* Task item
Your output is one number, the count of lines in the listing below that hold the word "lvrange".
# # # #
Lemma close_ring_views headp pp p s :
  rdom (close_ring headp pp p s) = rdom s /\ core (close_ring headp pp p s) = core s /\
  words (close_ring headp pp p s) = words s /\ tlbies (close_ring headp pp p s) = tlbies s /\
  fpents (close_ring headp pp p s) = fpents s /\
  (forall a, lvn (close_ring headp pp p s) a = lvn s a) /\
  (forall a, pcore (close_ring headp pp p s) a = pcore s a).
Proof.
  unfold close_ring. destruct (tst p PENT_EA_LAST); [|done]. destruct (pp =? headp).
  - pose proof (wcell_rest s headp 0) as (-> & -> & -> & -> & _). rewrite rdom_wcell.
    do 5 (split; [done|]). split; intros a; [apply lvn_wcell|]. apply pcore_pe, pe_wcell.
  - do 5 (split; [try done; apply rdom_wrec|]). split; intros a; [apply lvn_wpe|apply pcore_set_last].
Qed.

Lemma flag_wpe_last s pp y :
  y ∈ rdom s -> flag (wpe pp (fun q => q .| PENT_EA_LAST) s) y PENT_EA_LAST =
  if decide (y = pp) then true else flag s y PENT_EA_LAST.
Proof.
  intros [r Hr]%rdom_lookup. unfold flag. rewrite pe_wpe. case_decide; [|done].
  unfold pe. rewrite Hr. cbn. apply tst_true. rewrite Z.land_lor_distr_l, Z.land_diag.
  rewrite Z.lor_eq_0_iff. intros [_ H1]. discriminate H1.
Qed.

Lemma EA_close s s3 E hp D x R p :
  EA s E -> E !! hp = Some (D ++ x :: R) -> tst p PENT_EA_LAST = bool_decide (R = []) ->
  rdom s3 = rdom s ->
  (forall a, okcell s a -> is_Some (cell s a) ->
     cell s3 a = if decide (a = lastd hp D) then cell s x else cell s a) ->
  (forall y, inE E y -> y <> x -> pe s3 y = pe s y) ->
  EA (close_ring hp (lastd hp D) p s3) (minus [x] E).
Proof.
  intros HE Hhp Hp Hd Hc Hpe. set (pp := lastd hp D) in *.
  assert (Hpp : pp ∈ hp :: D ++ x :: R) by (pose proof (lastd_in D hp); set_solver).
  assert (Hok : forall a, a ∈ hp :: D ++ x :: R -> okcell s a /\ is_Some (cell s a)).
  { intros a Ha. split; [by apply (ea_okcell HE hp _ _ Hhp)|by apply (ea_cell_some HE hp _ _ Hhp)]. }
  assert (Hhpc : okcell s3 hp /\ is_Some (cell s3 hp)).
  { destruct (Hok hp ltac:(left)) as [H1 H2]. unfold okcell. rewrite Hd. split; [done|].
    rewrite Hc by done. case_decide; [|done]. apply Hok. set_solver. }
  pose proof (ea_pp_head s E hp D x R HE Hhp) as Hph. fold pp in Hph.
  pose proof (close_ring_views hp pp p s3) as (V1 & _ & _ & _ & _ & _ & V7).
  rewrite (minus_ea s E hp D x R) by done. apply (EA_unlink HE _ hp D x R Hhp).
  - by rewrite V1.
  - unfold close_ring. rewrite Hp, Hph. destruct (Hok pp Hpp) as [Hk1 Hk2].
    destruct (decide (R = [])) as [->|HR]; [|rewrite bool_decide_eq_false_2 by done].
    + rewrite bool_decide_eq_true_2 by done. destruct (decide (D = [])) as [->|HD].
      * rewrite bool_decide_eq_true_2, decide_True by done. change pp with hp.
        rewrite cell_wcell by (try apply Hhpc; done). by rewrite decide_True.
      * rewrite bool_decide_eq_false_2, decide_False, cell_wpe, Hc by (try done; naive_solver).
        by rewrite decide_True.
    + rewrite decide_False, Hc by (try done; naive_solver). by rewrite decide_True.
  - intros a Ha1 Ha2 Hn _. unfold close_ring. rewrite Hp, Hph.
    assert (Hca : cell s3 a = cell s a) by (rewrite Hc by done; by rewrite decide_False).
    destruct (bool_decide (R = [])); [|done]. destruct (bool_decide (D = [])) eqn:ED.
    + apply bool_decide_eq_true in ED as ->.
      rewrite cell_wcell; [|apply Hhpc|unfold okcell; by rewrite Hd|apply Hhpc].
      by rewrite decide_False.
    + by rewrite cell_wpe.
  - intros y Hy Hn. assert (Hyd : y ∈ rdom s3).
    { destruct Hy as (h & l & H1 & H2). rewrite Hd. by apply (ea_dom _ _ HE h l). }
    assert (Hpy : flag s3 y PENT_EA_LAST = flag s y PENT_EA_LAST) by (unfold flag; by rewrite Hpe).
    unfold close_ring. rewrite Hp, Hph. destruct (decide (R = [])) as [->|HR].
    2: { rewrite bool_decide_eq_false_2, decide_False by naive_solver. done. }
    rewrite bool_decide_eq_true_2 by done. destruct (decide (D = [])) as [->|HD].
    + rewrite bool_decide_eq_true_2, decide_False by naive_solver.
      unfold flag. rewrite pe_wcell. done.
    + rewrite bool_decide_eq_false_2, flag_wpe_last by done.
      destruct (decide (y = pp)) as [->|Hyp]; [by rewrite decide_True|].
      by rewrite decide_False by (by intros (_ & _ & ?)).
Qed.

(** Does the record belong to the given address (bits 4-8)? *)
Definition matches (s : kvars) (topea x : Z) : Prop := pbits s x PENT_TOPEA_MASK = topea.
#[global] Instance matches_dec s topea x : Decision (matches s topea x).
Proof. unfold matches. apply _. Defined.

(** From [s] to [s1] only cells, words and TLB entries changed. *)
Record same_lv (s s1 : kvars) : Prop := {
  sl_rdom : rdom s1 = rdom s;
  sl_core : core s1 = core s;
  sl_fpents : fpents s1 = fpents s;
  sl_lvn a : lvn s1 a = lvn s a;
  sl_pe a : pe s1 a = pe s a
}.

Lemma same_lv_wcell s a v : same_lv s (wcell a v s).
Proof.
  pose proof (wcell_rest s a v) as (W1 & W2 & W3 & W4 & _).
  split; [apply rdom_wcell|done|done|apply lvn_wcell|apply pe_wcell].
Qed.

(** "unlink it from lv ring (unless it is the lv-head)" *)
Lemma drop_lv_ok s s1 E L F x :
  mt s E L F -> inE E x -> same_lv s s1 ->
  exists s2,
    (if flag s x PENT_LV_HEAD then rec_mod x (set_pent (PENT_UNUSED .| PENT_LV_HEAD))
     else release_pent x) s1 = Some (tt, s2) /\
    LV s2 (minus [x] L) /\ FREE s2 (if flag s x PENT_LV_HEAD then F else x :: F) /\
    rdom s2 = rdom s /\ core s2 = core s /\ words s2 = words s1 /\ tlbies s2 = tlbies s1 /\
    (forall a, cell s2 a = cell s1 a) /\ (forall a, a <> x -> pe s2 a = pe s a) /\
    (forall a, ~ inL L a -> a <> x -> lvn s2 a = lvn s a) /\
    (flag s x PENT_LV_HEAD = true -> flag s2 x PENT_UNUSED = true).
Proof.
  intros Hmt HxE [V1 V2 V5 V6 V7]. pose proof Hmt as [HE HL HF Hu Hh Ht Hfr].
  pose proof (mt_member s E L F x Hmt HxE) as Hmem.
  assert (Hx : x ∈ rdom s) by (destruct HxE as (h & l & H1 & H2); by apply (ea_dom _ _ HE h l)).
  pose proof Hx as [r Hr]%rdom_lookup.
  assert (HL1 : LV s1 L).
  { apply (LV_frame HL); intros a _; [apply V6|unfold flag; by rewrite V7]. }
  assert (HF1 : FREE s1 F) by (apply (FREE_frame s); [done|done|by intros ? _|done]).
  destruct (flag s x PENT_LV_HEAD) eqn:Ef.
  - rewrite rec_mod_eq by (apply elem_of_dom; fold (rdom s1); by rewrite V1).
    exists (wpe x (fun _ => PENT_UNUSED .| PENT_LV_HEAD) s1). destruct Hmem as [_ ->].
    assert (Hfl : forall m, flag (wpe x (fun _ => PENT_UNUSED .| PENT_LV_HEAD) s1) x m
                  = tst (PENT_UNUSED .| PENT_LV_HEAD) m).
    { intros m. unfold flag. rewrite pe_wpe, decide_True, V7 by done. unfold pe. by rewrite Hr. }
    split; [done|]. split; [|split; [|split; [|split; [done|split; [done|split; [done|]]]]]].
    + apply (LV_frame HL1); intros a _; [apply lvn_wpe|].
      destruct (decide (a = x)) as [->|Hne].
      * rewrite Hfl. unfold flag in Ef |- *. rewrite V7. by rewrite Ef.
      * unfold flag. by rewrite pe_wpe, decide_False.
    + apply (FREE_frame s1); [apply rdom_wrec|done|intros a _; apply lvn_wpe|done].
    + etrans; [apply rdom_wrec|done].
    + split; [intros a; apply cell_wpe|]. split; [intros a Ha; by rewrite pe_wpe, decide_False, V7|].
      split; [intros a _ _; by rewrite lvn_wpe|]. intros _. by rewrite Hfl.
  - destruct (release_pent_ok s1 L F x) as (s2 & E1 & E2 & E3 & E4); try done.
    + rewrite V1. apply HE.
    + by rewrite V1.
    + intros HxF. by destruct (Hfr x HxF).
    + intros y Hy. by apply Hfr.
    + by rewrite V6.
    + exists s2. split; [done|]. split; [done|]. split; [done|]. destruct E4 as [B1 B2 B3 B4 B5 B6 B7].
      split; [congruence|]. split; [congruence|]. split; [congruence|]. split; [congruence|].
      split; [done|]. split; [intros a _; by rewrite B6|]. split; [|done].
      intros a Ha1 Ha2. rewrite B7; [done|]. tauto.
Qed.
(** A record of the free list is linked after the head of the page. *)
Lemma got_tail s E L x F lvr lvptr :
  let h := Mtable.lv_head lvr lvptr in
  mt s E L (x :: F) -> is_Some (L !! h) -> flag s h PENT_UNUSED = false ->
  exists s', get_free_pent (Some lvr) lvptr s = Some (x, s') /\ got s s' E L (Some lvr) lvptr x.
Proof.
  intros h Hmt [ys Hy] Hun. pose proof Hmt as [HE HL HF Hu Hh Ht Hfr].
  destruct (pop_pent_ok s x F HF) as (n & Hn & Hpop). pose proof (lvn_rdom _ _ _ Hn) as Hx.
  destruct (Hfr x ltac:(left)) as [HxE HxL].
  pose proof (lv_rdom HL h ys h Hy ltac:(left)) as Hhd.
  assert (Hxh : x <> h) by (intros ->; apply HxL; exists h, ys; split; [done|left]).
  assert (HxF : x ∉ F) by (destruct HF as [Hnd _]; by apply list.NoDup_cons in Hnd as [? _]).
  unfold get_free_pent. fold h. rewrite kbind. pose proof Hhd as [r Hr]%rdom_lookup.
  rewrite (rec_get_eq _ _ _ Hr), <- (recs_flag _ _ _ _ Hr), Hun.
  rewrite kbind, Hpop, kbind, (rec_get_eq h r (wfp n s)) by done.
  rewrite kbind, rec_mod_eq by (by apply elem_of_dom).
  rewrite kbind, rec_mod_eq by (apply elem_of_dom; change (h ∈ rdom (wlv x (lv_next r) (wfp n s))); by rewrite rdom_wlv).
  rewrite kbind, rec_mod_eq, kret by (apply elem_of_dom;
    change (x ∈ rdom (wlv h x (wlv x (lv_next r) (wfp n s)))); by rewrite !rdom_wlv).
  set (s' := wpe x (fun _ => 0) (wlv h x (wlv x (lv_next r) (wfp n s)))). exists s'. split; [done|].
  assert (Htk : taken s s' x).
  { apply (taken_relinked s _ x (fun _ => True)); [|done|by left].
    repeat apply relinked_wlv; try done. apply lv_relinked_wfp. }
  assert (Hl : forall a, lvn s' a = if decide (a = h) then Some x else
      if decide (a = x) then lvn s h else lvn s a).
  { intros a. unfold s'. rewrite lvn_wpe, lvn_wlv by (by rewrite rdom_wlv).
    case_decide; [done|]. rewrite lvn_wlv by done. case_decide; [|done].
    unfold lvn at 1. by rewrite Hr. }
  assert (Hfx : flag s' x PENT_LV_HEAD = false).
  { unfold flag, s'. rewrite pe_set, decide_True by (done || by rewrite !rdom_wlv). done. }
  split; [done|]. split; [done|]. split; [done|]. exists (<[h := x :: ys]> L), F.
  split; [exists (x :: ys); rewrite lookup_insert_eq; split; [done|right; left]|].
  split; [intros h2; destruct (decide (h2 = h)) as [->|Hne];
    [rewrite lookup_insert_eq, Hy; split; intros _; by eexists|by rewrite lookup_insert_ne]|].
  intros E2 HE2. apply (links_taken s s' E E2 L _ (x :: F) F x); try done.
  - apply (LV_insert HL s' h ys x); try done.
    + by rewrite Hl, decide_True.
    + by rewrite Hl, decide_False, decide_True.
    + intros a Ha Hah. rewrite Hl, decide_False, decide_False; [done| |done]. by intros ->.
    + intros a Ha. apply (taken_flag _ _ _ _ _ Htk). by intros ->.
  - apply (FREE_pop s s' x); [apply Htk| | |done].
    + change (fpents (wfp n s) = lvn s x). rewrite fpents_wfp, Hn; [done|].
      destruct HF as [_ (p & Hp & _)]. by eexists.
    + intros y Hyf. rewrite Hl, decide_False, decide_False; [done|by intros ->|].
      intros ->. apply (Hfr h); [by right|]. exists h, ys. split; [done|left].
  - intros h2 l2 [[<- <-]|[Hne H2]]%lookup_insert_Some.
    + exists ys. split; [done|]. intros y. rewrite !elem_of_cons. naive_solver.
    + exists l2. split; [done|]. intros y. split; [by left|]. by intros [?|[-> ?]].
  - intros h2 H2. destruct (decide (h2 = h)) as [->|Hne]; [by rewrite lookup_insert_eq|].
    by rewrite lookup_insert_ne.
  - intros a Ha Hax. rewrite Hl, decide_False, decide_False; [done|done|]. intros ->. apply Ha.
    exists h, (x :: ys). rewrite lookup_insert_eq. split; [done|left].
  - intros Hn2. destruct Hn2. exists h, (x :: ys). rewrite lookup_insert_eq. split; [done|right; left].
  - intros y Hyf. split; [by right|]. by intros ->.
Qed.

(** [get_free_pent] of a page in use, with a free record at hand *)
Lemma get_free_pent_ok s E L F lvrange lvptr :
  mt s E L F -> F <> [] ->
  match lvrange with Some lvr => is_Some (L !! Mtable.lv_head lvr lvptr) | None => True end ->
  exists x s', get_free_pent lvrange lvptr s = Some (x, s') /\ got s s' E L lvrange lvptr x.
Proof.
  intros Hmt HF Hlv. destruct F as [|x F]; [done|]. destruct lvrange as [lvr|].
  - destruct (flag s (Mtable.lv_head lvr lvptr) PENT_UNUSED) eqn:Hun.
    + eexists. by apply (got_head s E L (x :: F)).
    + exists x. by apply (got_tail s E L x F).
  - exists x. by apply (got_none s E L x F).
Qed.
# # # #
* Finished task
4